Alex smise di rollare la canna e lo guardò qualche secondo, sbattendo le ciglia. “Tu fumi troppo”, rise infine, concentrandosi nuovamente sul lavoro, e Jack riprese a guardarlo.
“Quindi non ti sei mai sentito così?”, tentò di nuovo.
“È normale, Jackie, siamo degli adolescenti pieni di complessi che amano farsi pippe mentali dalla mattina alla sera. Passerà, prima o poi”, scrollò le spalle.
Per un po' l'unico rumore a riempire il silenzio fu lo sfregare della cartina sul mix di erba e tabacco economico.
Jack si perse a fissare un insetto che cercava di scalare un ramo fallire miseramente ogni volta. Al terzo tentativo spinse il rametto verso di lui per farlo salire. Gli sarebbe piaciuto avere qualcuno che avvicinasse i suoi obiettivi a lui. Forse la vita di un insetto era migliore di quella di un uomo. Cos'era destinato a diventare? Un'infanzia normale, un'adolescenza cliché e poi svegliarsi ogni giorno alle sette, mandare giù un caffè da cinque dollari in metropolitana e lavorare in un ufficio qualsiasi, incidendo la propria sconfitta con ogni lettera digitata sulla tastiera del computer, allontanando i sogni che si avevano troppi anni prima.
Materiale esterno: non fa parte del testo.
Lemma derive_inv_preserved f M M' d p off len q f' c :
  fab_inv f M → cap_wx p → derive f d p off len q = Some (f', c) →
  (∀ x, x ∈ M' → cap_wx x) → fab_inv f' M' ∧ cap_wx c.
Proof.
  intros Hi Hp (->&_&Hs&_&Hpush)%derive_inv Hm.
  pose proof (attenuated_wx p off len q Hp Hs). split; [|done].
  by apply (inv_push_capability f M _ _ _ M' Hi) in Hpush.
Qed.

Lemma delegate_fresh_inv f M p off len q f' x :
  fab_inv f M → cap_wx p → delegate_into_fresh f p off len q = Done (f', x) → fab_inv f' M.
Proof.
  intros Hi Hp Hd. unfold delegate_into_fresh in Hd.
  destruct (create_domain f) as [[f1 d]|] eqn:Hc; [|done]. cbn [mbind outcome_bind] in Hd.
  pose proof (create_domain_inv _ _ _ _ Hi Hc) as Hi1.
  destruct (derive f1 d p off len q) as [[f2 c]|] eqn:Hder; guards.
  - by destruct (derive_inv_preserved _ _ M _ _ _ _ _ _ _ Hi1 Hp Hder (fi_minted f M Hi)).
  - by apply destroy_domain_inv.
Qed.

Lemma find_cap_wx f M d o off len q p :
  fab_inv f M → find_authorizing_cap f d o off len q = Some p → cap_wx p.
Proof.
  intros Hi Hf. unfold find_authorizing_cap in Hf. destruct (fab_domains f !! d) as [s|] eqn:Hs; [|done].
  simpl in Hf. apply find_some in Hf as [Hin _]. apply list_elem_of_In, list_elem_of_fmap in Hin as (e&->&He).
  by eapply fi_caps.
Qed.

Lemma find_authority_wx f M d id p : fab_inv f M → find_authority f d id = Some p → cap_wx p.
Proof. intros Hi (s&e&Hs&He&<-&_)%find_authority_Some. by eapply fi_caps. Qed.
End preservation.

Section reachable.
Context `{Profile}.

Lemma inv_other f f' M :
  fab_inv f M → fab_objects f' = fab_objects f → fab_placement f' = fab_placement f →
  fab_next_object_id f' = fab_next_object_id f → fab_domains f' = fab_domains f → fab_inv f' M.
Proof. intros Hi Ho Hp Hn Hd. apply (inv_domains f f' M M); try done; rewrite ?Hd; apply Hi. Qed.

Lemma minted_cons M c : (∀ x, x ∈ M → cap_wx x) → cap_wx c → ∀ x, x ∈ c :: M → cap_wx x.
Proof. set_solver. Qed.

Lemma step_grant_inv f M d e f' c :
  fab_inv f M → cap_wx c → entry_cap e = c → push_capability f d e = Some f' → fab_inv f' (c :: M).
Proof.
  intros Hi Hc He Hp. subst c. apply (inv_push_capability f M _ _ _ (entry_cap e :: M) Hi Hc Hp).
  apply minted_cons; [apply Hi|done].
Qed.

Lemma delegate_inv f M s o off len q f' x :
  fab_inv f M → delegate_dma_span f s o off len q = Done (f', x) → fab_inv f' M.
Proof.
  intros Hi Hd. unfold delegate_dma_span in Hd.
  repeat case_match; guards; try done. eapply delegate_fresh_inv; [done| |done].
  by eapply find_cap_wx.
Qed.

Lemma delegate_id_inv f M s sid o off len q f' x :
  fab_inv f M → delegate_dma_span_from_authority_id f s sid o off len q = Done (f', x) → fab_inv f' M.
Proof.
  intros Hi Hd. unfold delegate_dma_span_from_authority_id in Hd.
  repeat case_match; guards; try done. eapply delegate_fresh_inv; [done| |done].
  by eapply find_authority_wx.
Qed.

Lemma device_inv f M s sid o g rights d q id x f' :
  fab_inv f M → derive_device_from_authority_id f s sid o g rights d q id = Some (f', x) → fab_inv f' M.
Proof.
  intros Hi. unfold derive_device_from_authority_id.
  destruct (find_device f s sid) as [e|]; [|done]. simpl.
  destruct (negb _); [done|]. destruct (negb _); [done|]. destruct (negb _); [done|].
  destruct (fab_objects f !! o) as [obj|]; [|done]. simpl.
  destruct (negb _); [done|]. destruct (negb _); [done|]. destruct (negb _); [done|].
  destruct (negb _); [done|]. destruct (has_authority_id _ _ _); [done|].
  destruct (push_device _ _ _) as [g'|] eqn:Hp; [|done]. simpl. intros. guards.
  by eapply inv_push_device.
Qed.

Lemma grant_device_inv f M d o rights id f' :
  fab_inv f M → grant_device_with_authority_id f d o rights id = Some f' → fab_inv f' M.
Proof.
  intros Hi. unfold grant_device_with_authority_id. destruct (private_heap_object f o); [done|].
  destruct (fab_objects f !! o) as [obj|]; [|done]. simpl.
  destruct (negb _); [done|]. destruct (negb _); [done|]. destruct (has_authority_id _ _ _); [done|].
  intros Hp. by eapply inv_push_device.
Qed.

Lemma step_inv f M f' M' : fab_inv f M → fab_step f M f' M' → fab_inv f' M'.
Proof.
  intros Hi Hs. pose proof (fi_minted f M Hi) as Hm. destruct Hs.
  - by eapply alloc_inv.
  - by eapply place_inv_preserved.
  - by apply revoke_inv.
  - by eapply seal_inv.
  - by eapply create_domain_inv.
  - by apply destroy_domain_inv.
  - by apply destroy_inv.
  - by eapply rollback_inv.
  - by apply (inv_other f).
  - match goal with E : grant _ _ _ _ _ _ = _ |- _ => apply grant_inv in E as (obj&Ho&_&Hg&->&Hp&_) end.
    refine (step_grant_inv f M _ _ _ _ Hi _ eq_refl Hp). by eapply granted_wx.
  - match goal with E : grant_with_authority_id _ _ _ _ _ _ _ = _ |- _ =>
      apply grant_id_inv in E as (obj&Ho&Hg&_&->&Hp) end.
    refine (step_grant_inv f M _ _ _ _ Hi _ eq_refl Hp). by eapply granted_wx.
  - by eapply remove_inv.
  - match goal with E : derive _ _ _ _ _ _ = _ |- _ => apply derive_inv in E as (->&_&Hs&_&Hp) end.
    refine (step_grant_inv f M _ _ _ _ Hi _ eq_refl Hp). apply attenuated_wx; [|done].
    by auto.
  - match goal with E : derive_from_authority_id _ _ _ _ _ _ _ _ = _ |- _ =>
      apply derive_from_inv in E as (q'&Hf&Hs&_&->&Hp) end.
    refine (step_grant_inv f M _ _ _ _ Hi _ eq_refl Hp). apply attenuated_wx; [by eapply find_authority_wx|done].
  - by eapply device_inv.
  - by eapply grant_device_inv.
  - by eapply delegate_inv.
  - by eapply delegate_id_inv.
  - match goal with E : alloc_authority_id _ = _ |- _ => unfold alloc_authority_id in E end.
    destruct (checked_add _ _); [|done]. simpl in *. guards. by apply (inv_other f).
  - by apply (inv_other f).
  - eapply inv_same; [by eapply initialize_object_same|done].
  - eapply inv_same; [by eapply zero_object_extent_same|done].
  - eapply inv_same; [by eapply zero_physical_same|done].
  - eapply inv_same; [by eapply try_write_physical_same|done].
  - eapply inv_same; [by eapply submit_same|done].
  - eapply inv_same; [by eapply advance_same|done].
  - eapply inv_same; [by eapply execute_write_same|done].
  - eapply inv_same; [by eapply execute_read_same|done].
  - eapply inv_same; [by eapply execute_xchg_same|done].
  - match goal with E : discard_completed_compiler_trace _ = _ |- _ =>
      unfold discard_completed_compiler_trace in E end.
    destruct (existsb _ _); guards; [done|]. by apply (inv_other f).
  - match goal with E : calm _ _ |- _ => destruct E end. by apply (inv_other f).
  - match goal with E : held _ _ |- _ => destruct E as (d&s&e&Hd&He&<-) end.
    pose proof (fi_caps f M Hi d s e Hd He). destruct Hi. split; try done. intros c [->|]%elem_of_cons; auto.
Qed.
Lemma written_eq : execute_write two_objects demo_write [1; 2; 3; 4] = Done (written, Ok tt).
Proof. vm_compute. reflexivity. Qed.

Lemma access_isolated_witness : obj_bytes written 1 = obj_bytes two_objects 1.
Proof.
  apply (access_isolated two_objects [rw_cap] demo_write [1; 2; 3; 4] written 1
    (mkObject 1 0 32 Active Memory "b") two_objects_reach (proj1 demo_requests_wf)).
  - left. exists (Ok tt). exact written_eq.
  - vm_compute. discriminate.
  - vm_compute. reflexivity.
  - reflexivity.
Defined.

Lemma sealed_immutable_witness :
  obj_bytes (fabric_of (execute_write sealed_code demo_write [1; 2; 3; 4])) 0 = Some (replicate 32 7).
Proof.
  rewrite (sealed_immutable sealed_code [rx_cap; rw_cap] 0 (mkObject 0 1 32 Sealed Memory "a")
    (fabric_of (execute_write sealed_code demo_write [1; 2; 3; 4])) sealed_code_reach).
  - vm_compute. reflexivity.
  - vm_compute. reflexivity.
  - reflexivity.
  - apply (ow_access _ demo_write [1; 2; 3; 4]); [apply demo_requests_wf|].
    left. eexists. vm_compute. reflexivity.
Defined.

(** Transaction 0 of this history has been authorized and translated. *)
Definition submitted : Fabric := fabric_of (submit two_objects demo_write (Some [1; 2; 3; 4])).
Definition run_or_start (f : Fabric) (es : list Event) : Fabric :=
  match run_schedule f es with Done g => g | Panic => start_fabric end.
Definition prepared : Fabric := run_or_start submitted [Advance 0; Advance 0].

Lemma prepared_reach : fab_reach prepared [rw_cap].
Proof.
  eapply reach_step; [|apply (st_advance (run_or_start submitted [Advance 0]) _ 0); vm_compute; reflexivity].
  eapply reach_step; [|apply (st_advance submitted _ 0); vm_compute; reflexivity].
  eapply reach_step; [exact two_objects_reach|].
  apply (st_submit two_objects _ demo_write (Some [1; 2; 3; 4]) 0). vm_compute. reflexivity.
Qed.

Definition prepared_tx : Transaction :=
  mkTx 0 demo_write Prepared (Some 0) (Some 24) (Some [1; 2; 3; 4]) None None.

Lemma commit_gate_witness :
  ∃ f', advance prepared 0 = Done f' ∧ same_auth prepared f'.
Proof.
  eexists. split; [vm_compute; reflexivity|].
  eapply (commit_gate prepared 0 prepared_tx); vm_compute; reflexivity.
Defined.

Lemma commit_isolated_witness :
  ∃ f', advance prepared 0 = Done f' ∧ obj_bytes f' 1 = Some (replicate 32 7).
Proof.
  eexists. split; [vm_compute; reflexivity|].
  etransitivity; [eapply (commit_isolated prepared [rw_cap] 0 prepared_tx _ 1
    (mkObject 1 0 32 Active Memory "b") prepared_reach)|].
  all: try (vm_compute; reflexivity).
  - apply demo_requests_wf.
  - vm_compute. discriminate.
Defined.

Lemma revocation_permanent_witness :
  authorize (revoke prepared 0) demo_read ≠ AuthAuthorized 0 ∧
  ∃ f'', advance (revoke prepared 0) 0 = Done f'' ∧ fab_memory f'' = fab_memory (revoke prepared 0).
Proof.
  destruct (revocation_permanent prepared [rw_cap] 0 (mkObject 0 0 32 Active Memory "a")
    (revoke prepared 0) [rw_cap] demo_read 0 prepared_reach) as [Hn Hc].
  - vm_compute. reflexivity.
  - vm_compute. reflexivity.
  - apply steps_refl.
  - split; [by apply Hn|]. eexists. split; [vm_compute; reflexivity|].
    eapply (Hc 0%nat prepared_tx); vm_compute; reflexivity.
Defined.

(** Between translation and commit, object 0 moves away and object 1 onto its place. *)
Definition moved : Fabric := run_or_start prepared [Move 0 96; Move 1 16].

(** C27: The gate does not recompute the translation.  Here transaction 0, a write of
    domain 0 to object 0, is authorized and translated; then object 0 moves away and
    object 1 moves onto the old address; the commit is accepted (object 0 is still
    writable by domain 0) and overwrites four bytes of object 1, on which domain 0
    holds no authority at all, while object 0 keeps its contents. *)
Theorem move_redirects_commit :
  fab_reach moved [rw_cap] ∧
  ∃ f', advance moved 0 = Done f' ∧
    (tx_state <$> fab_transactions f' !! 0%nat) = Some Committed ∧
    authorize moved (dma_request 0 0 1 8 4 Write) = AuthDenied NoCapability ∧
    obj_bytes moved 1 = Some (replicate 32 7) ∧
    obj_bytes f' 1 = Some (replicate 8 7 ++ [1; 2; 3; 4] ++ replicate 20 7) ∧
    obj_bytes f' 0 = obj_bytes moved 0.
Proof.
  split.
  - eapply reach_step; [|apply (st_place (run_or_start prepared [Move 0 96]) _ 1 16 true);
      [unfold is_u64, U64; lia|vm_compute; reflexivity]].
    eapply reach_step; [exact prepared_reach|].
    apply (st_place prepared _ 0 96 true); [unfold is_u64, U64; lia|vm_compute; reflexivity].
  - eexists. split; [vm_compute; reflexivity|]. split_and!; vm_compute; reflexivity.
Qed.

(** A translated read, and the object sealed and granted again since. *)
Definition reading : Fabric :=
  run_or_start (fabric_of (submit two_objects demo_read None)) [Advance 0; Advance 0].
Definition regranted : Fabric :=
  fabric_of_option (grant (seal_object reading 0).1 0 0 0 32 (Z.lor Perm.READ Perm.EXECUTE)).

(** The gate does not compare generations: a read authorized at generation 0 commits after
    the object was sealed (generation 1) and granted again, although the capability
    that authorized it is stale by then. *)
Theorem commit_at_newer_generation :
  validate regranted rw_cap = false ∧ authorize regranted demo_read = AuthAuthorized 1 ∧
  ∃ f', advance regranted 0 = Done f' ∧
    (tx_state <$> fab_transactions f' !! 0%nat) = Some Committed ∧
    (tx_auth_generation <$> fab_transactions f' !! 0%nat) = Some (Some 0).
Proof.
  split_and!; [vm_compute; reflexivity..|].
  eexists. split; [vm_compute; reflexivity|]. split; vm_compute; reflexivity.
Qed.
End history.
(** ** Application and closure *)
Definition heap_object_for_pointer (f : Fabric) owner agent p : fallible HeapError ObjectId :=
  live ←! checked_live_heap f owner agent p; ok (row_object (lv_row live)).
Definition authenticate_heap_token (f : Fabric) owner agent p : fallible HeapError unit :=
  _ ←! checked_live_heap f owner agent p; ok tt.

Definition check_heap_application_span `{Profile} (f : Fabric) (owner : AllocationOwner) (agent : Z)
    (p : ScopedPointer) (length : Z) (write : bool) : fallible HeapError unit :=
  live ←! checked_live_heap f owner agent p;
  if write && negb (row_planned_rights (lv_row live) =? Perm.RW) then err (HPointer Rights)
  else if 4096 <? length then err HSize
  else
    room ← sub_u64 (row_logical (lv_row live)) (hpp_position (lv_pointer live));
    if room <? length then err HSize else ok tt.

Definition store_heap_token_in_local `{Profile} (f : Fabric) (r : MemoryRequest)
    (owner : AllocationOwner) (p : ScopedPointer) : outcome (Fabric * result FaultRecord unit) :=
  let denied := Done (f, Err (pointer_cell_fault f r NoCapability)) in
  if negb (ctx_domain (req_context r) =? ao_domain owner) then denied
  else
    a ← authenticate_heap_token f owner (ctx_agent (req_context r)) p;
    if negb (is_ok a) then denied
    else match checked_pointer_cell f r Write with
         | Err e => Done (f, Err e)
         | Ok key => write_tagged_cell f key r (Some p)
         end.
Niente tatuaggi, orecchini, dilatatori, piercings o capelli colorati. La chitarra nascosta in cantina, dietro a scatole piene di cd dei blink-182 o dei Green Day, cercando di abituarsi ad ascoltare Get Lucky e Gangnam Style, perché di sicuro la mente, bloccata da quei suoni depressivi e vuoti, non inizia a volare a Reading o al Warped Tour.
“Accendino.”
Scosse la testa, risvegliandosi. Inizi a farti i trip ancora prima di fumare, complimenti, Jack.
Frugò nelle tasche dei jeans e tirò fuori un accendino rosso.
“Tieni.”
Osservò Alex bruciare la carta in eccesso per poi portarsi il filtro alle labbra, un gesto che aveva fatto talmente tante volte che avrebbe potuto disegnarlo. Fece un tiro e bruciò ancora un po' la canna, per poi passargliela con un sorriso.
Jack ispirò a lungo, strizzando gli occhi per non farli lacrimare. Aveva solo bisogno di polmoni bruciati e leggerezza in testa, in quel momento.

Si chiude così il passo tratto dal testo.